Not that I've had or found any better ideas (and this paper on guessing entropy 
made me much less hopeful of any good prospects -- 
http://reusablesec.blogspot.com/2010/10/new-paper-on-password-security-metrics.h
tml).  But I wanted to lay out why I'm hesitant to add this (or any) strength 
measurement code, until I feel more confident of how good or bad it's 
recommendations will be :) 

Which does finally lead me to one question about your code -- how did you 
arrive at the "weak" and "strong" entropy levels? For my part, the main 
guideline I've been looking at is NIST 800-63 
(http://csrc.nist.gov/publications/nistpubs/800-63/SP800-63V1_0_2.pdf), but 
that paper attaches so many other security assumptions I'm not sure if it's 
entropy recommendations are actually worthwhile for this case.

Original comment by elic@astllc.org on 28 Apr 2013 at 12:49

GoogleCodeExporter commented 9 years ago
some notes:

a) a guy who is much more deep into crypto than I am noted that I am NOT 
computing shannon entropy with the original code (because that always depends 
on the generating system, which we do not know enough about). this is why I 
updated the codereview accordingly.

b) the current code can likely only tell when a password is weak or maybe-weak. 
it can't really tell when it is strong. so maybe i should rename strong_limit 
to maybe_weak_limit (that would be also more consistent with the weak_limit). 
due to that, it can not be used as only metrics for deciding about strong 
passwords, but maybe it can be used to reject some very weak passwords and warn 
about maybe-still-too-weak passwords. I think it fits for the goal to be better 
than just len(p) as metrics.

c) those levels defined in the function header were just made up after some 
experimentation. i threw some pwgen passwords at it and adjusted so they aren't 
usually classified as maybe-still-to-weak.

Original comment by Thomas.J...@gmail.com on 28 Apr 2013 at 12:07

GoogleCodeExporter commented 9 years ago
I hope you don't mind, I've gone ahead and merged your code into the 
passlib.pwd module. Happy to accept more patches if you're still revising it 
though. Everything should be in the main passlib hg repo (as well as my 
bitbucket mirror, which might be easier to fork -- 
https://bitbucket.org/ecollins/passlib). 

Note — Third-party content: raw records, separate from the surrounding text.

Definition throw {S E A} (e : E) : M S E A := λ s, Err e s.
Definition panic {S E A} : M S E A := λ _, Panic.
Definition gets {S E A} (f : S → A) : M S E A := λ s, Ok (f s) s.
Definition modify {S E} (f : S → S) : M S E unit := λ s, Ok tt (f s).
Definition ensure {S E} (b : bool) (e : E) : M S E unit :=
  if b then mret tt else throw e.
Definition ok_or {S E A} (o : option A) (e : E) : M S E A :=
  match o with Some a => mret a | None => throw e end.
Definition expect {S E A} (o : option A) : M S E A :=
  match o with Some a => mret a | None => panic end.

(** [map_err] is Rust's [Result::map_err]. *)
Definition map_err {S E E' A} (f : E → E') (m : M S E A) : M S E' A := λ s,
  match m s with
  | Ok a s' => Ok a s'
  | Err e s' => Err (f e) s'
  | Panic => Panic
  end.

(** [is_ok_of m]: run [m] and keep only whether it succeeded. *)
Definition is_ok_of {S E E' A} (m : M S E A) : M S E' bool := λ s,
  match m s with
  | Ok _ s' => Ok true s'
  | Err _ s' => Ok false s'
  | Panic => Panic
  end.

(** [expect_ok m]: [m.expect(..)], an error becomes a trap. *)
Definition expect_ok {S E E' A} (m : M S E A) : M S E' A := λ s,
  match m s with
  | Ok a s' => Ok a s'
  | Err _ _ => Panic
  | Panic => Panic
  end.

(** The storage layer FRAME puts around every dispatchable. *)
Definition transactional {S E A} (m : M S E A) : M S E A := λ s,
  match m s with
  | Ok a s' => Ok a s'
  | Err e _ => Err e s
  | Panic => Panic
  end.

(** An operation on a part of the state. *)
Definition zoom {S T E A} (get : S → T) (put : T → S → S) (m : M T E A) : M S E A := λ s,
  match m (get s) with
  | Ok a t => Ok a (put t s)
  | Err e t => Err e (put t s)
  | Panic => Panic
  end.

(** A total operation on a part of the state. *)
Definition run_total {S E A} (f : S → S * A) : M S E A := λ s,
  Ok (f s).2 (f s).1.

Fixpoint for_each {S E A} (l : list A) (f : A → M S E unit) : M S E unit :=
  match l with
  | [] => mret tt
  | x :: xs => f x ;; for_each xs f
  end.

(** The result of a function that touches no storage. *)
Inductive result (E A : Type) : Type :=
| ROk (a : A)
| RErr (e : E).
Arguments ROk {E A} a.
Arguments RErr {E A} e.

Definition lift_result {S E A} (r : result E A) : M S E A :=
  match r with ROk a => mret a | RErr e => throw e end.

(** [attempt m]: run [m] and keep its error as a value ([match m { .. }]). *)
Definition attempt {S E E' A} (m : M S E A) : M S E' (result E A) := λ s,
  match m s with
  | Ok a s' => Ok (ROk a) s'
  | Err e s' => Ok (RErr e) s'
  | Panic => Panic
  end.

(** A fallible update whose error is mapped with [g]. *)
Definition try_modify {S E E'} (f : S → result E' S) (g : E' → E) : M S E unit := λ s,
  match f s with ROk s' => Ok tt s' | RErr e => Err (g e) s end.

(** ** Weakest preconditions

    [wp m Q QE s]: started in [s], [m] does not trap, a success satisfies [Q]
    and an error [QE]. *)

Definition wp {S E A} (m : M S E A) (Q : A → S → Prop) (QE : E → S → Prop) (s : S) : Prop :=
  match m s with
  | Ok a s' => Q a s'
  | Err e s' => QE e s'
  | Panic => False
  end.

(** [on_ok m Q s]: a success satisfies [Q]; nothing is said of the rest. *)
Definition on_ok {S E A} (m : M S E A) (Q : A → S → Prop) (s : S) : Prop :=
  ∀ a s', m s = Ok a s' → Q a s'.

(** ** Machine integers *)

Definition u8_max : Z := 2 ^ 8 - 1.
Definition u32_max : Z := 2 ^ 32 - 1.
Definition u64_max : Z := 2 ^ 64 - 1.
Definition u128_max : Z := 2 ^ 128 - 1.

Definition checked_add (max a b : Z) : option Z :=
  if a + b <=? max then Some (a + b) else None.
Definition saturating_add (max a b : Z) : Z := Z.min max (a + b).
Definition wrap32 (a : Z) : Z := a mod 2 ^ 32.
Definition wrap64 (a : Z) : Z := a mod 2 ^ 64.
Definition wrap128 (a : Z) : Z := a mod 2 ^ 128.
Definition saturating_sub (a b : Z) : Z := Z.max 0 (a - b).

(** [Percent::mul_ceil]: [p] hundredths of [x], rounded up. *)
Definition percent_mul_ceil (p x : Z) : Z := (p * x + 99) / 100.

Definition is_u128 (z : Z) : Prop := 0 ≤ z ≤ u128_max.
Definition is_u32 (z : Z) : Prop := 0 ≤ z ≤ u32_max.

(** ** Byte strings *)

Abbreviation Bytes := (list Z) (only parsing).

(** Big-endian ([to_be_bytes], [from_be_bytes]) and little-endian (SCALE)
    representations on [n] bytes. *)
Fixpoint le_bytes (n : nat) (z : Z) : list Z :=
  match n with
  | O => []
  | S n' => z mod 256 :: le_bytes n' (z / 256)
  end.
Definition be_bytes (n : nat) (z : Z) : list Z := reverse (le_bytes n z).
Fixpoint from_le_bytes (l : list Z) : Z :=
  match l with
  | [] => 0
  | b :: l' => b + 256 * from_le_bytes l'
  end.
Definition from_be_bytes (l : list Z) : Z := from_le_bytes (reverse l).

Definition is_byte (b : Z) : Prop := 0 ≤ b < 256.

(** The SCALE encoding of a length ([Compact<u32>]). *)
Definition compact_len (n : Z) : list Z :=
  if n <? 2 ^ 6 then [4 * n]
  else if n <? 2 ^ 14 then le_bytes 2 (4 * n + 1)
  else if n <? 2 ^ 30 then le_bytes 4 (4 * n + 2)
  else 3 :: le_bytes 4 n.

(** ** Storage maps *)

(** Iteration over a storage map hashed with [Identity]: keys in ascending
    order of their bytes.  The loops of the pallets remove at most the entry
    they are visiting from the map they iterate, so that the entries visited
    are the ones present when the loop starts. *)
Definition key_le {V} (x y : Z * V) : Prop := x.1 ≤ y.1.
#[export] Instance key_le_dec {V} : RelDecision (@key_le V) :=
  λ x y, decide (x.1 ≤ y.1).
Definition storage_iter {V} (m : gmap Z V) : list (Z * V) :=
  merge_sort key_le (map_to_list m).

(** The sum of a quantity over the entries of a map. *)
Definition map_sum {K} `{Countable K} {V} (f : V → Z) (m : gmap K V) : Z :=
  map_fold (λ _ v acc, f v + acc) 0 m.

(** ** Lemmas on the monad *)

Section Monad.
Context {S E : Type}.

Lemma bind_Ok_inv {A B} (m : M S E A) (f : A → M S E B) s b s' :
  (m ≫= f) s = Ok b s' → ∃ a s1, m s = Ok a s1 ∧ f a s1 = Ok b s'.
Proof. unfold mbind, M_bind. destruct (m s) eqn:E1; naive_solver. Qed.

Lemma bind_Ok {A B} (m : M S E A) (f : A → M S E B) s a s1 :
  m s = Ok a s1 → (m ≫= f) s = f a s1.
Proof. unfold mbind, M_bind. by intros ->. Qed.

Lemma bind_Err {A B} (m : M S E A) (f : A → M S E B) s e s1 :
  m s = Err e s1 → (m ≫= f) s = Err e s1.
Proof. unfold mbind, M_bind. by intros ->. Qed.

Lemma wp_ret {A} (a : A) Q QE (s : S) : Q a s → wp (E:=E) (mret a) Q QE s.
Proof. done. Qed.

Lemma wp_bind {A B} (m : M S E A) (f : A → M S E B) Q QE s :
  wp m (λ a s', wp (f a) Q QE s') QE s → wp (m ≫= f) Q QE s.
Proof. unfold wp, mbind, M_bind. by destruct (m s). Qed.

Lemma wp_mono {A} (m : M S E A) (Q Q' : A → S → Prop) (QE QE' : E → S → Prop) s :
  wp m Q QE s → (∀ a s', Q a s' → Q' a s') → (∀ e s', QE e s' → QE' e s') →
  wp m Q' QE' s.
Proof. unfold wp. destruct (m s); naive_solver. Qed.

Lemma wp_gets {A} (f : S → A) Q QE s : Q (f s) s → wp (E:=E) (gets f) Q QE s.
Proof. done. Qed.

Lemma wp_modify (f : S → S) Q QE s : Q tt (f s) → wp (E:=E) (modify f) Q QE s.
Proof. done. Qed.

Lemma wp_throw {A} (e : E) (Q : A → S → Prop) QE s : QE e s → wp (throw e) Q QE s.
Proof. done. Qed.

Lemma wp_try_modify {E'} (f : S → result E' S) (g : E' → E) Q QE s :
  (∀ s', f s = ROk s' → Q tt s') → (∀ e, f s = RErr e → QE (g e) s) →
  wp (try_modify f g) Q QE s.
Proof. unfold wp, try_modify. destruct (f s); naive_solver. Qed.

Lemma wp_attempt {E' A} (m : M S E' A) (Q : result E' A → S → Prop) QE s :
  wp m (λ a s', Q (ROk a) s') (λ e s', Q (RErr e) s') s → wp (E:=E) (attempt m) Q QE s.
Proof. unfold wp, attempt. by destruct (m s). Qed.

Lemma wp_expect_ok {E' A} (m : M S E' A) (Q : A → S → Prop) QE s :
  wp m Q (λ _ _, False) s → wp (E:=E) (expect_ok m) Q QE s.
Proof. unfold wp, expect_ok. by destruct (m s). Qed.

Lemma wp_map_err {E' A} (g : E' → E) (m : M S E' A) (Q : A → S → Prop) QE s :
  wp m Q (λ e s', QE (g e) s') s → wp (map_err g m) Q QE s.
Proof. unfold wp, map_err. by destruct (m s). Qed.

Lemma wp_expect {A} (o : option A) (Q : A → S → Prop) QE s a :
  o = Some a → Q a s → wp (E:=E) (expect o) Q QE s.
Proof. by intros ->. Qed.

I'm hoping to get some more time by this weekend to work on the password 
strength estimation some more, I've got a few more algorithms I'm going to try 
to work in, and some related API changes.

Thanks for the patch!

- Eli

re: a) My understanding was that what strength() calculates *is* a form of 
Shannon entropy: the "self information" entropy, measuring the minimum number 
of bits of information that need to be conveyed to transmit the string, without 
contextual knowledge of it's generator. But my knowledge of information theory 
is far far from perfect... I'm going to go study a good information theory 
textbook before the next passlib release, and make sure everything is correct :)

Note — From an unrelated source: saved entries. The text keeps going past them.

#[export] Instance pallet_account_manager : AccountManager (AMState B) := {
  am_get_charge_or_fail := get_charge_or_fail;
  am_deposit_batch := deposit_batch;
  am_deposit := deposit;
  am_finalize_infallible := finalize_infallible;
  am_cancel_deposit := cancel_deposit;
  am_assign_deposit := assign_deposit;
  am_transfer_deposit := transfer_deposit;
  am_can_withdraw := can_withdraw;
}.
End Instances.

(** ** Lemmas on the pallet *)

Section Facts.
Context {B : Type} `{Ledger B} `{AMConfig}.
Implicit Types s : AMState B.

Lemma validate_deposit_Ok id c s t s' :
  validate_deposit id c s = Ok t s' →
  s' = s ∧ pending_charges s !! id = None ∧ t = charge_fee c + offered_reward c ∧ t ≤ u128_max.
Proof.
  unfold validate_deposit, no_charge_or_fail. intros Hv. monad_inv.
  destruct (checked_add _ _ _) eqn:Hc; [|discriminate]. monad_inv.
  apply checked_add_Some in Hc as [-> ?].
  split_and!; try done. by destruct (pending_charges _ !! id).
Qed.

Lemma validate_deposit_total id c s :
  validate_deposit id c s ≠ Panic ∧
  (∀ e s', validate_deposit id c s = Err e s' → s' = s).
Proof.
  unfold validate_deposit, no_charge_or_fail, map_err, ensure, mbind, M_bind, gets.
  destruct (is_none _); simpl; [|naive_solver].
  destruct (checked_add _ _ _); simpl; unfold mret, M_ret, throw; naive_solver.
Qed.

(** Validation reads the storage only. *)
Lemma validate_batch_spec batch s :
  wp (validate_batch batch)
    (λ v s', s' = s ∧ v.*1 = batch ∧
       Forall (λ e, e.2 = charge_fee e.1.2 + offered_reward e.1.2 ∧ e.2 ≤ u128_max) v ∧
       Forall (λ e, pending_charges s !! e.1 = None) batch)
    (λ _ s', s' = s) s.
Proof.
  induction batch as [|[id c] batch IH]; [done|].
  cbn [validate_batch]. apply wp_bind. unfold wp at 1.
  destruct (validate_deposit id c s) as [t s1|e s1|] eqn:Hv.
  - apply validate_deposit_Ok in Hv as (-> & Hid & Ht & Hm).
    apply wp_bind. eapply wp_mono; [apply IH| |done].
    intros v s' (-> & Hv & Ht' & Hids). apply wp_ret.
    split_and!; [done| |constructor; naive_solver|constructor; naive_solver].
    by rewrite fmap_cons, Hv.
  - by apply validate_deposit_total in Hv.
  - by apply validate_deposit_total in Hv.
Qed.

(** [take_deposit] in terms of the withdrawal it makes. *)
Lemma take_deposit_spec (P : AMState B → Prop) id c t s :
  (∀ s', withdraw_immediately (payee c) t (maybe_asset_id c) s = Ok tt s' →
     P (am_deposit_event (DepositReceived id (payee c) (recipient c) t)
          (set_pending (<[id := c]> (pending_charges s')) s'))) →
  wp (take_deposit (id, c, t)) (λ _, P) (λ _ s', s' = s) s.
Proof.
  intros HP. unfold take_deposit. apply wp_bind. unfold wp at 1.
  destruct (withdraw_immediately _ _ _ s) as [[] s1|e s1|] eqn:Hw.
  - by apply HP.
  - unfold withdraw_immediately in Hw. repeat case_match; by simplify_eq.
  - unfold withdraw_immediately in Hw. by repeat case_match.
Qed.

Lemma deposit_Ok_inv id c s s' :
  deposit id c s = Ok tt s' →
  ∃ s1, pending_charges s !! id = None ∧
    withdraw_immediately (payee c) (charge_fee c + offered_reward c) (maybe_asset_id c) s = Ok tt s1 ∧
    s' = am_deposit_event (DepositReceived id (payee c) (recipient c) (charge_fee c + offered_reward c))
           (set_pending (<[id := c]> (pending_charges s1)) s1).
Proof.
  unfold deposit, deposit_batch. intros (v & s0 & Hv & Hd)%bind_Ok_inv.
  pose proof (validate_batch_spec [(id, c)] s) as Hwp. unfold wp in Hwp. rewrite Hv in Hwp.
  destruct Hwp as (-> & Hv1 & Ht & Hid). destruct v as [|[e t] [|? ?]]; try discriminate Hv1.
  injection Hv1 as ->. apply Forall_cons in Ht as [[Ht _] _]. simpl in Ht. subst t.
  apply Forall_cons in Hid as [Hid _]. cbn [for_each] in Hd.
  apply bind_Ok_inv in Hd as ([] & s2 & Hd & [= <-]). unfold take_deposit in Hd.
  apply bind_Ok_inv in Hd as ([] & s1 & Hw & Hd). exists s1. split_and!; [done..|].
  by injection Hd as <-.
Qed.

Lemma withdraw_immediately_frame who amt asset s s' :
  withdraw_immediately who amt asset s = Ok tt s' →
  ∃ b, s' = set_bank b s.
Proof.
  unfold withdraw_immediately. intros. repeat case_match; simplify_eq; [|by eexists].
  exists (bank s'). by destruct s'.
Qed.

Lemma take_all_registers v s :
  wp (for_each v take_deposit)
    (λ _ s', pending_charges s' = register_all v.*1 (pending_charges s))
    (λ _ _, True) s.
Proof.
  revert s. induction v as [|[[id c] t] v IH]; intros s; [done|].
  cbn [for_each]. apply wp_bind.
  eapply wp_mono; [apply (take_deposit_spec (λ s', pending_charges s' = <[id := c]> (pending_charges s)))| |done].
  - intros s' Hw. apply withdraw_immediately_frame in Hw as [b ->]. done.
  - intros [] s1 Hs1. eapply wp_mono; [apply IH| |done].
    intros [] s2 ->. simpl. by rewrite Hs1.
Qed.

Lemma deposit_batch_registers batch s :
  wp (deposit_batch batch)
    (λ _ s', pending_charges s' = register_all batch (pending_charges s) ∧
             Forall (λ e, pending_charges s !! e.1 = None) batch)
    (λ _ _, True) s.
Proof.
  unfold deposit_batch. apply wp_bind.
  eapply wp_mono; [apply validate_batch_spec| |done].
  intros v s1 (-> & Hv & _ & Hids). eapply wp_mono; [apply take_all_registers| |done].
  intros [] s2 Hs2. by rewrite Hs2, Hv.
Qed.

re: b) I like the renaming away from "strong", it's definitely more accurate 
this way. I think the more general problem is that the current strength() test 
(as well as others I've seen) don't report an exact classification, but rather 
a potentially open-ended range with lower and upper bounds... e.g. "2" means 
"maybe-weak or better". I'm hoping that after implementing a few more 
measurement algorithms, a more generalized representation will pop out. 

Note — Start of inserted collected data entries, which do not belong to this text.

(** Every other charge is settled once: after a finalization the charge is
    gone, and finalizing it again reports failure and changes nothing. *)
Theorem finalize_settles_once s id outcome outcome' c :
  pending_charges s !! id = Some c → survives_commit outcome c = false →
  let s1 := (finalize_infallible id outcome s).1 in
  pending_charges s1 = delete id (pending_charges s) ∧
  finalize_infallible id outcome' s1 = (s1, false) ∧
  cancel_deposit id s1 = (s1, false).
Proof.
  intros Hc Hsv. cbv zeta. pose proof (finalize_charges id outcome s) as Hp.
  rewrite Hc, Hsv in Hp. split; [done|].
  unfold finalize_infallible at 1, cancel_deposit. by rewrite Hp, lookup_delete_eq.
Qed.

(** Where the money of a finalized charge goes: on a revert back to the
    payee, on a slash to the escrow account, on a commit into a settlement of
    the current round for the recipient (the escrow account by default); the
    fee always goes to the escrow account. *)
Theorem finalize_pays s id outcome c :
  pending_charges s !! id = Some c → survives_commit outcome c = false →
  is_remote (order_origin_new (payee c)) = false →
  0 < offered_reward c → 0 < charge_fee c →
  let s' := (finalize_infallible id outcome s).1 in
  let to := match outcome with
            | Slash => Some escrow_account
            | Revert | UnexpectedFailure => Some (payee c)
            | Commit => None
            end in
  let pay who x := monetary_deposit who (maybe_asset_id c) x in
  bank s' = pay escrow_account (charge_fee c)
              (match to with Some w => pay w (offered_reward c) (bank s) | None => bank s end) ∧
  settlements_per_round s' =
    match outcome with
    | Commit =>
        <[(current_round s, id) :=
           mkSettlement (payee c) (default escrow_account (recipient c)) (offered_reward c)
             (maybe_asset_id c) Commit (source c) (role c)]> (settlements_per_round s)
    | _ => settlements_per_round s
    end.
Proof.
  intros Hc Hsv Hrem Hpos Hfee. cbv zeta. unfold finalize_infallible, survives_commit in *.
  apply Z.ltb_lt in Hpos, Hfee. rewrite Hrem, Hpos in Hsv. rewrite Hc, Hpos, Hrem.
  unfold take_fee_and_remove. rewrite Hfee.
  by destruct outcome; simpl in Hsv; rewrite ?Hsv.
Qed.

Original comment by elic@astllc.org on 7 May 2013 at 4:45

GoogleCodeExporter commented 9 years ago
just a quick note about b): i wanted a discrete value with not too much 
possible values so it can be rendered e.g. on a web ui using colors or stars or 
whatever. if one needs a float, one can call the inner function.

Original comment by Thomas.J...@gmail.com on 12 May 2013 at 12:11

GoogleCodeExporter commented 9 years ago
Some new code - tries to use self-entropy as well as identifying unicode 
character ranges used for generation of the password. Using both seems to be a 
better metric for pw strength, see the doctests.

https://codereview.appspot.com/9142045

In case you review it, leave comments there.